▶ SUPPLIED ENTRIES
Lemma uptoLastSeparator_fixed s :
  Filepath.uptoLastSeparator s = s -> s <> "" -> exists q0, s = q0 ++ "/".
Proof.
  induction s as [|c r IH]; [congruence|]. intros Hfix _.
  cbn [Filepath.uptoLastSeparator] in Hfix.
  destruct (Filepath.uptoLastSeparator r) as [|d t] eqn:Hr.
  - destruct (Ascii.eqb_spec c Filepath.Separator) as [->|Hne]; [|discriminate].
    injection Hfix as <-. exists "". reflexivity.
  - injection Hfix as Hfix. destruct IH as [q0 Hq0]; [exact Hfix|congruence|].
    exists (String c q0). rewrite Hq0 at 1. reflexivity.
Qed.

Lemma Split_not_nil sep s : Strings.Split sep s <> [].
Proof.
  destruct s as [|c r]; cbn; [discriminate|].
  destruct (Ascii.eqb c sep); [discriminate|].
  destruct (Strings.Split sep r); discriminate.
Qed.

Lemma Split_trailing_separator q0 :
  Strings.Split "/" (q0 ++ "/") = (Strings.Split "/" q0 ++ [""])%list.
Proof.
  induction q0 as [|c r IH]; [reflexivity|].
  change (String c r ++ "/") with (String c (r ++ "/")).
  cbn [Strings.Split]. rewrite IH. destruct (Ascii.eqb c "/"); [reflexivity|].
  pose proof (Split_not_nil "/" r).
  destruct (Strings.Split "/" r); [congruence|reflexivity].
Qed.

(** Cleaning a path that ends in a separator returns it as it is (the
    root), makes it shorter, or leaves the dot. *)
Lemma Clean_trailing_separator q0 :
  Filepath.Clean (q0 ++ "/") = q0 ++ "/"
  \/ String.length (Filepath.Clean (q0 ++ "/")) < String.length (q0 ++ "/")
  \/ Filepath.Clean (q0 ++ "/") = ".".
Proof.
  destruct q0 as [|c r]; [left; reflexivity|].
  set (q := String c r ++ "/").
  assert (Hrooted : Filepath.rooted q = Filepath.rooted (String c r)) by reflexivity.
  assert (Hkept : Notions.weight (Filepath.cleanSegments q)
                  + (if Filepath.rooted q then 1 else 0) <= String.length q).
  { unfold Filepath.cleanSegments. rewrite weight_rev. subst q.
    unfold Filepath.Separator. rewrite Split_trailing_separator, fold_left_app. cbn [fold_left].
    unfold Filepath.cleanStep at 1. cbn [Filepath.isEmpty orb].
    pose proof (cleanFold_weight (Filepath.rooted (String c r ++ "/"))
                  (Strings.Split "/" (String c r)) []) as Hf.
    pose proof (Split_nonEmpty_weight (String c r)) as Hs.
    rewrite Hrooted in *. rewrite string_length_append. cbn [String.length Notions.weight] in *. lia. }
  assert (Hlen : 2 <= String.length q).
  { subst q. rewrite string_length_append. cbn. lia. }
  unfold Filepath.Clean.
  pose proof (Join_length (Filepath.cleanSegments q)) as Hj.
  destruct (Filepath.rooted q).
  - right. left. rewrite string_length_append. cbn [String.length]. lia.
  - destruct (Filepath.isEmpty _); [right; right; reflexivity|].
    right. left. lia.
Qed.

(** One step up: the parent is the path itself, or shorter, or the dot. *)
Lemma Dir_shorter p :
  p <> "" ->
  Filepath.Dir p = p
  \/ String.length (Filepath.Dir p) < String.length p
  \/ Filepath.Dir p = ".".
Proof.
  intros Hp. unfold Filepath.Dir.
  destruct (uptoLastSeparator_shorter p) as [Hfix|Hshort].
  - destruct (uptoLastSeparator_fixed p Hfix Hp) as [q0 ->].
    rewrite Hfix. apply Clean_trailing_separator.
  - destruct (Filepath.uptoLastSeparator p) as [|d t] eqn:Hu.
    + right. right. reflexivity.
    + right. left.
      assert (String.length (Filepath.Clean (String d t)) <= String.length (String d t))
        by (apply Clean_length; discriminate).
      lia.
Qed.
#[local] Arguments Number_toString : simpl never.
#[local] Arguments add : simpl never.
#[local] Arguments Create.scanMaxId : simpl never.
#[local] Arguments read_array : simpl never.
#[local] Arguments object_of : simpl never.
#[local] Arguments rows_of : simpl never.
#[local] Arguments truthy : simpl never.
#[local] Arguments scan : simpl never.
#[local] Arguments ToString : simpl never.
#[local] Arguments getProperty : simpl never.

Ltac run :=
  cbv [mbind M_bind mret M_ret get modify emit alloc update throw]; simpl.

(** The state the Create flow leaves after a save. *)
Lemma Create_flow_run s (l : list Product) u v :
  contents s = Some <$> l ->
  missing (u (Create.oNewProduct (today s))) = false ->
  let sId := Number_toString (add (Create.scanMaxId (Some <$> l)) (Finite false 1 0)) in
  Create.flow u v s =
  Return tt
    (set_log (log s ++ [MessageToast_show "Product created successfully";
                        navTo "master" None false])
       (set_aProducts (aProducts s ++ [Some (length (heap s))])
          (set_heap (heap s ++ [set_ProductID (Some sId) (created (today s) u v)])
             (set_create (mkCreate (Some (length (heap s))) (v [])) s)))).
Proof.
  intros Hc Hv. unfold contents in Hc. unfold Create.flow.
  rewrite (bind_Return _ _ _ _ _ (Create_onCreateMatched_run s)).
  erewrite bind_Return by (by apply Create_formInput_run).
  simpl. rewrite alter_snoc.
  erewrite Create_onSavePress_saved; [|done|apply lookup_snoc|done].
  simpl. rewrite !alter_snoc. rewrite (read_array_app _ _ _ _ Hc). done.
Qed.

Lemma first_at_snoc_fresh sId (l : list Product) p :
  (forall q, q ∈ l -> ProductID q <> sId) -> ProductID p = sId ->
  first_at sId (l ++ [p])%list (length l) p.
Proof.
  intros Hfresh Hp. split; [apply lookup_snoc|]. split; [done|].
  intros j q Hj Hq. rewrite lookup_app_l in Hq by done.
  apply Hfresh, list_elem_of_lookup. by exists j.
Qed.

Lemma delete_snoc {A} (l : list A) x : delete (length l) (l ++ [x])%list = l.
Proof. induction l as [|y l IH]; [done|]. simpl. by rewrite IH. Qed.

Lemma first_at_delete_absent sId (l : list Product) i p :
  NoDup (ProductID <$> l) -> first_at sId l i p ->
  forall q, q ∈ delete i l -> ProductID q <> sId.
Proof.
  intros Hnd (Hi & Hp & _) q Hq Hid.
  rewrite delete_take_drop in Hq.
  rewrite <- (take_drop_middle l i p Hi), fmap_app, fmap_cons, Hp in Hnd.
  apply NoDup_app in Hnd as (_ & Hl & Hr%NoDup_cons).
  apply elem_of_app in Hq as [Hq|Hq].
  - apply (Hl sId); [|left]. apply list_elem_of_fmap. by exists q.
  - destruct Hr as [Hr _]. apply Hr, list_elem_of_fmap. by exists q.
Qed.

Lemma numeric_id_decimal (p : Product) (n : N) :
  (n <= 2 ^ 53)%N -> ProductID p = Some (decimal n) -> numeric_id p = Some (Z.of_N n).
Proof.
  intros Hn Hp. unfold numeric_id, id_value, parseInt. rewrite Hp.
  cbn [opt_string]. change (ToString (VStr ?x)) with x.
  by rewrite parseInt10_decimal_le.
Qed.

...

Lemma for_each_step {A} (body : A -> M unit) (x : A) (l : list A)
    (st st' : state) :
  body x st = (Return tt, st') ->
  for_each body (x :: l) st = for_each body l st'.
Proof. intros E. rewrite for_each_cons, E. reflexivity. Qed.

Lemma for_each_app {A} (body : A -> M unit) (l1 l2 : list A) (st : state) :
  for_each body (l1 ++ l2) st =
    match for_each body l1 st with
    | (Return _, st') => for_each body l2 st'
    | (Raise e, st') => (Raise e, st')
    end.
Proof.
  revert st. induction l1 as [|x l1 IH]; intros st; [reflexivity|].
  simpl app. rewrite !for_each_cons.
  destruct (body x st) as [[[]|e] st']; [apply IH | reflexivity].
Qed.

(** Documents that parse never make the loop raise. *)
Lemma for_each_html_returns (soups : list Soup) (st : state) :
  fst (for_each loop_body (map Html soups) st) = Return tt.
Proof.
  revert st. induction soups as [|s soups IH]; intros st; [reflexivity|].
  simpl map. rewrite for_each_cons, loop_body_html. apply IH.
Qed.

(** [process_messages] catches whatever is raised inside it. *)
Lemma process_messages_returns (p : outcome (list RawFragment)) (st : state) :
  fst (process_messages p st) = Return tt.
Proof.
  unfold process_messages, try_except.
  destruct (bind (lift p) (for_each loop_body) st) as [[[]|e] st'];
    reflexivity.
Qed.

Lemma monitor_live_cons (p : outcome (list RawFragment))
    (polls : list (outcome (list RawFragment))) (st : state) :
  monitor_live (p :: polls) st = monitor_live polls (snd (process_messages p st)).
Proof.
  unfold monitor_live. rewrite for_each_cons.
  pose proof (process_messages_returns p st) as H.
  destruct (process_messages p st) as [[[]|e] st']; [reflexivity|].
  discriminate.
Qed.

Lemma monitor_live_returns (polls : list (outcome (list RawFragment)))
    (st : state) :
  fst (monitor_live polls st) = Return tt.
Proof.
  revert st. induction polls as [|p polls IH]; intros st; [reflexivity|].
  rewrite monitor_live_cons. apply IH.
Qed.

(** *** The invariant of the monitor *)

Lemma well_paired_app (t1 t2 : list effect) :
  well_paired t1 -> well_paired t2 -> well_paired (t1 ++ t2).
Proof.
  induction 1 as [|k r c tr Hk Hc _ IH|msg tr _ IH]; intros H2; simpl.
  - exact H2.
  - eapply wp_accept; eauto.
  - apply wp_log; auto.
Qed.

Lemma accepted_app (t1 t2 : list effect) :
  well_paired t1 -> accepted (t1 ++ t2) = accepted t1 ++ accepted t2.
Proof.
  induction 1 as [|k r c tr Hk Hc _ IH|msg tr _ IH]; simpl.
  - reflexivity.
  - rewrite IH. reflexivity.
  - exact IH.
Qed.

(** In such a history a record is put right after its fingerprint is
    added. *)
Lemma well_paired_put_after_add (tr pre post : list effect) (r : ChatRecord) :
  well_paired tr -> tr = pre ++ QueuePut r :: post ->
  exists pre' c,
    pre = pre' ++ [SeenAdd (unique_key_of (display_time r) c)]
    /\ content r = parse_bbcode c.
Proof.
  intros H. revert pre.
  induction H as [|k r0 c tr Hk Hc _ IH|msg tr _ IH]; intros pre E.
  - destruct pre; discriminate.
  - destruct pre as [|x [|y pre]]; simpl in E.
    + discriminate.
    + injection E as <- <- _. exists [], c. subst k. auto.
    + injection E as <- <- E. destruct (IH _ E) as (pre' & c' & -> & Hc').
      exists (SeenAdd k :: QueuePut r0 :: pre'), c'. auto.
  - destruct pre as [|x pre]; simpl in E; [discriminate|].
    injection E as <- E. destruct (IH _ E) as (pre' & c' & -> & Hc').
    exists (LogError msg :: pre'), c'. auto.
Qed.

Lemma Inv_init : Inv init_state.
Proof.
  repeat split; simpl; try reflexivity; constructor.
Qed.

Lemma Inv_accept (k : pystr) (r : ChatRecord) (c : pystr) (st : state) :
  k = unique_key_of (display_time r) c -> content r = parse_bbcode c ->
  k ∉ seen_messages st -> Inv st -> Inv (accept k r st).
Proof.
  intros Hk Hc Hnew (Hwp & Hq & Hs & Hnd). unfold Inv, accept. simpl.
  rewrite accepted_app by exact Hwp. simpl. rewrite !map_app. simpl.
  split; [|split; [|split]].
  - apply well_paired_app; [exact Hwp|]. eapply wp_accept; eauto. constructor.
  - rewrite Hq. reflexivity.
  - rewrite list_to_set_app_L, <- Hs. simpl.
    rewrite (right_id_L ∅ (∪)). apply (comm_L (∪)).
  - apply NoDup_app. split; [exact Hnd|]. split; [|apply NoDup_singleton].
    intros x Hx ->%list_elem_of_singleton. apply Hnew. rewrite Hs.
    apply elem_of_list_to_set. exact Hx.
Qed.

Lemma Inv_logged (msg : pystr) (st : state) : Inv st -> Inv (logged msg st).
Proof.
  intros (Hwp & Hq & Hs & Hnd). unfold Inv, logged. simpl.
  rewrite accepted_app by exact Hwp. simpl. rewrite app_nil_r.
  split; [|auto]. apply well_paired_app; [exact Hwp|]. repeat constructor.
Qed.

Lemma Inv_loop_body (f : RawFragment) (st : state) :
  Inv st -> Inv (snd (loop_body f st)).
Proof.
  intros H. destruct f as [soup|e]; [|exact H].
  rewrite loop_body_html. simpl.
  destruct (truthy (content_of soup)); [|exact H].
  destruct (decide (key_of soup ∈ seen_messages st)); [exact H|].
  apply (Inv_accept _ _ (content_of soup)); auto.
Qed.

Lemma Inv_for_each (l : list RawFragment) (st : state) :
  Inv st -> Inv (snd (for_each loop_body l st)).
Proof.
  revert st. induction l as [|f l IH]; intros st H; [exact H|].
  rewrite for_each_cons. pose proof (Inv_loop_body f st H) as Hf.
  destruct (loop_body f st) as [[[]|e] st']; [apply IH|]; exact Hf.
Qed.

▶ EXERCISE INSTRUCTIONS
All lines of the entries containing the string "ChatRecord" must be shown in full.

▶ RESPONSE FOR THIS EXERCISE
Lemma well_paired_put_after_add (tr pre post : list effect) (r : ChatRecord) :
Lemma Inv_accept (k : pystr) (r : ChatRecord) (c : pystr) (st : state) :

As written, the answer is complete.